(* ===== verification/DbServer.v ===== *)
(** The database's own HTTP server ([cmd/dbserver/src/main.rs]): one route, over which payment
    notifications become premium slots, one statement after the other and in no transaction. *)
From stdpp Require Import base gmap list strings.
From S2P Require Import Prelude Models Postgres ConfigStore.

Record DbRequest := mkDbRequest {
  dr_method : string;
  dr_path : string;
  dr_body : result Z (list CreateUpdatePremiumSlotBySource); (* decoded, or the status of the extractor's refusal *)
}.

Definition INTERNAL_SERVER_ERROR : Z := 500.

Section server.
Context `{!Pg, !ContribCodec, !HashOrder Z}.
Implicit Types (env : nat → PgEnv) (db : ConfigDb).

(** The loop of the handler; [env k] is what happens to the statement for the [k]th slot. *)
Fixpoint create_update_slots env (k : nat) (body : list CreateUpdatePremiumSlotBySource) (res : list PremiumSlot) db
    : outcome (ConfigDb * result Z (list PremiumSlot)) :=
  match body with
  | [] => Ret (db, Ok res)
  | slot :: body =>
      do! (db, r) := create_update_premium_slot_by_source (env k) slot db in
      match r with
      | Ok v => create_update_slots env (S k) body (res ++ [v]) db
      | Err _ => Ret (db, Err INTERNAL_SERVER_ERROR)
      end
  end.

Definition handle_post_premium_slots_by_source env (body : list CreateUpdatePremiumSlotBySource) db
    : outcome (ConfigDb * result Z (list PremiumSlot)) := create_update_slots env 0 body [] db.

(** The router of [run_http_server]: axum's [get] also answers HEAD, and refuses other methods. *)
Definition run_http_server env (r : DbRequest) db : outcome (ConfigDb * result Z (list PremiumSlot)) :=
  if bool_decide (dr_path r = "/create_update_premium_slots_by_source") then
    if bool_decide (dr_method r = "GET") || bool_decide (dr_method r = "HEAD") then
      match dr_body r with
      | Ok body => handle_post_premium_slots_by_source env body db
      | Err status => Ret (db, Err status)
      end
    else Ret (db, Err 405)
  else Ret (db, Err 404).

(** * Facts *)

Definition slots_valid (body : list CreateUpdatePremiumSlotBySource) : Prop :=
  Forall (λ slot, ∀ u, cu_user_id slot = Some u → valid_id u) body.

(** A slot answers for a notification. *)
Definition answers (slot : CreateUpdatePremiumSlotBySource) (s : PremiumSlot) : Prop :=
  slot_source s = cu_source slot ∧ slot_source_id s = cu_source_id slot ∧ slot_tier s = cu_tier slot ∧ slot_state s = cu_state slot.

Lemma slot_of_db_answers i slot created updated expires attached y :
  slot_of_db i (mkDbSlot (cu_title slot) (u64_as_i64 <$> cu_user_id slot) (cu_message slot) (cu_source slot) (cu_source_id slot)
    (tier_to_int (cu_tier slot)) (state_to_int (cu_state slot)) created updated expires (cu_manage_url slot) attached) = Ret y →
  answers slot y.
Proof.
  unfold slot_of_db, answers. simpl. destruct (opt_outcome _ _); simpl; [|done].
  rewrite tier_int_roundtrip, state_int_roundtrip. simpl. destruct (opt_outcome _ _); simpl; [|done]. by intros [= <-].
Qed.

(** One notification: an answer of its own, or an error that changes nothing. *)
Lemma create_update_effect e slot db :
  config_ok db → (∀ u, cu_user_id slot = Some u → valid_id u) →
  ∃ db' r, create_update_premium_slot_by_source e slot db = Ret (db', r) ∧ config_ok db' ∧
    match r with Ok s => answers slot s | Err _ => db' = db end.
Proof.
  intros Hok Hu. pose proof (upsert_slot_good (pg_now e) slot db Hok Hu) as Hgood.
  unfold create_update_premium_slot_by_source, convert_row, exec, good_stmt, upsert_slot in *.
  destruct (pg_error e); simpl; [by eexists _, _|]. destruct (i64_max <=? slot_seq db); [by eexists _, _|].
  destruct (find_slot_by_source _ _ db) as [[i v]|]; simpl in *; destruct Hgood as [Hok' [y Hy]]; rewrite Hy; simpl;
    eexists _, _; split_and!; [done|done|by eapply slot_of_db_answers|done|done|by eapply slot_of_db_answers].
Qed.

Lemma create_update_slots_prefix env body : ∀ k res db,
  config_ok db → slots_valid body →
  ∃ db' r, create_update_slots env k body res db = Ret (db', r) ∧ config_ok db' ∧
    match r with
    | Ok slots => ∃ new, slots = res ++ new ∧ Forall2 answers body new
    | Err status => status = INTERNAL_SERVER_ERROR ∧ ∃ stored slot rest new, body = stored ++ slot :: rest ∧
        create_update_slots env k stored res db = Ret (db', Ok (res ++ new)) ∧ Forall2 answers stored new ∧
        ∃ e, create_update_premium_slot_by_source (env (k + length stored)%nat) slot db' = Ret (db', Err e)
    end.
Proof.
  induction body as [|slot body IH]; intros k res db Hok Hv; simpl.
  { exists db, (Ok res). split_and!; [done..|]. exists []. by rewrite app_nil_r. }
  apply Forall_cons in Hv as [Hs Hv]. destruct (create_update_effect (env k) slot db Hok Hs) as (db1 & r & Hc & Hok1 & Hr).
  rewrite Hc. simpl. destruct r as [v|e].
  - destruct (IH (S k) (res ++ [v]) db1 Hok1 Hv) as (db' & r & Hrun & Hok' & Hr'). exists db', r. split_and!; [done..|].
    destruct r as [slots|status].
    + destruct Hr' as (new & -> & Hn). exists (v :: new). rewrite <- app_assoc. split; [done|by constructor].
    + destruct Hr' as (-> & stored & slot' & rest & new & -> & Hst & Hn & e & He). split; [done|].
      exists (slot :: stored), slot', rest, (v :: new). rewrite <- app_assoc in Hst. simpl. rewrite Hc. simpl.
      replace (k + S (length stored))%nat with (S k + length stored)%nat by lia.
      split_and!; [done|done|by constructor|eauto].
  - subst db1. exists db, (Err INTERNAL_SERVER_ERROR). split_and!; [done..|]. exists [], slot, body, [].
    rewrite app_nil_r. simpl. replace (k + 0)%nat with k by lia. split_and!; [done|done|constructor|eauto].
Qed.

(** C40: A batch of payment notifications: the server never panics and keeps the tables well formed. An
    answer has one slot per notification, in order; an error means that exactly the notifications
    before the first refused one are stored, with nothing to tell the caller so. *)
Theorem slots_stored_up_to_refusal env body db :
  config_ok db → slots_valid body →
  ∃ db' r, run_http_server env (mkDbRequest "GET" "/create_update_premium_slots_by_source" (Ok body)) db = Ret (db', r) ∧ config_ok db' ∧
    match r with
    | Ok slots => Forall2 answers body slots
    | Err status => status = INTERNAL_SERVER_ERROR ∧ ∃ stored slot rest slots e, body = stored ++ slot :: rest ∧
        handle_post_premium_slots_by_source env stored db = Ret (db', Ok slots) ∧ Forall2 answers stored slots ∧
        create_update_premium_slot_by_source (env (length stored)) slot db' = Ret (db', Err e)
    end.
Proof.
  intros Hok Hv. destruct (create_update_slots_prefix env body 0 [] db Hok Hv) as (db' & r & Hrun & Hok' & Hr).
  exists db', r. split_and!; [done..|]. destruct r as [slots|status].
  - by destruct Hr as (new & -> & Hn).
  - destruct Hr as (-> & stored & slot & rest & new & -> & Hst & Hn & e & He). split; [done|]. by exists stored, slot, rest, new, e.
Qed.
End server.

#[local] Existing Instances ex_pg ex_codec list_order.

Definition ex_slots : list CreateUpdatePremiumSlotBySource :=
  [ex_slot; mkCreateSlot "u" (Some 6) "m" "stripe" "sub2" Lite Active 5000 "url"].

(** The second statement fails: the first slot stays. *)
Definition ex_outage (k : nat) : PgEnv := mkPgEnv 3 (match k with 1%nat => Some (SqlxOther "connection lost") | _ => None end).

Lemma slots_stored_up_to_refusal_witness :
  ∃ db' r, run_http_server ex_outage (mkDbRequest "GET" "/create_update_premium_slots_by_source" (Ok ex_slots)) config_init = Ret (db', r) ∧
    config_ok db' ∧
    match r with
    | Ok slots => Forall2 answers ex_slots slots
    | Err status => status = INTERNAL_SERVER_ERROR ∧ ∃ stored slot rest slots e, ex_slots = stored ++ slot :: rest ∧
        handle_post_premium_slots_by_source ex_outage stored config_init = Ret (db', Ok slots) ∧ Forall2 answers stored slots ∧
        create_update_premium_slot_by_source (ex_outage (length stored)) slot db' = Ret (db', Err e)
    end.
Proof.
  apply (slots_stored_up_to_refusal ex_outage ex_slots config_init); [apply ex_init_ok|].
  apply Forall_cons. split; [|apply Forall_cons; split; [|apply Forall_nil; exact I]];
    intros u Hu; injection Hu as <-; vm_compute; split; discriminate.
Defined.

Example outage_keeps_first_slot :
  match run_http_server ex_outage (mkDbRequest "GET" "/create_update_premium_slots_by_source" (Ok ex_slots)) config_init with
  | Ret (db', Err status) => status = 500 ∧ size (premium_slots db') = 1%nat
  | _ => False
  end.
Proof. vm_compute. done. Qed.

(** The handler named after POST is only routed for GET. *)
Example post_refused : run_http_server ex_outage (mkDbRequest "POST" "/create_update_premium_slots_by_source" (Ok ex_slots)) config_init =
  Ret (config_init, Err 405).
Proof. reflexivity. Qed.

-=-=-=-=-

> _PROBLEM REQUIREMENTS_:
In the listing above, reproduce the first line and each one after it through the line that contains "From S2P Require".

> _ANSWER SPACE_:
(* ===== verification/DbServer.v ===== *)
(** The database's own HTTP server ([cmd/dbserver/src/main.rs]): one route, over which payment
    notifications become premium slots, one statement after the other and in no transaction. *)
From stdpp Require Import base gmap list strings.
From S2P Require Import Prelude Models Postgres ConfigStore.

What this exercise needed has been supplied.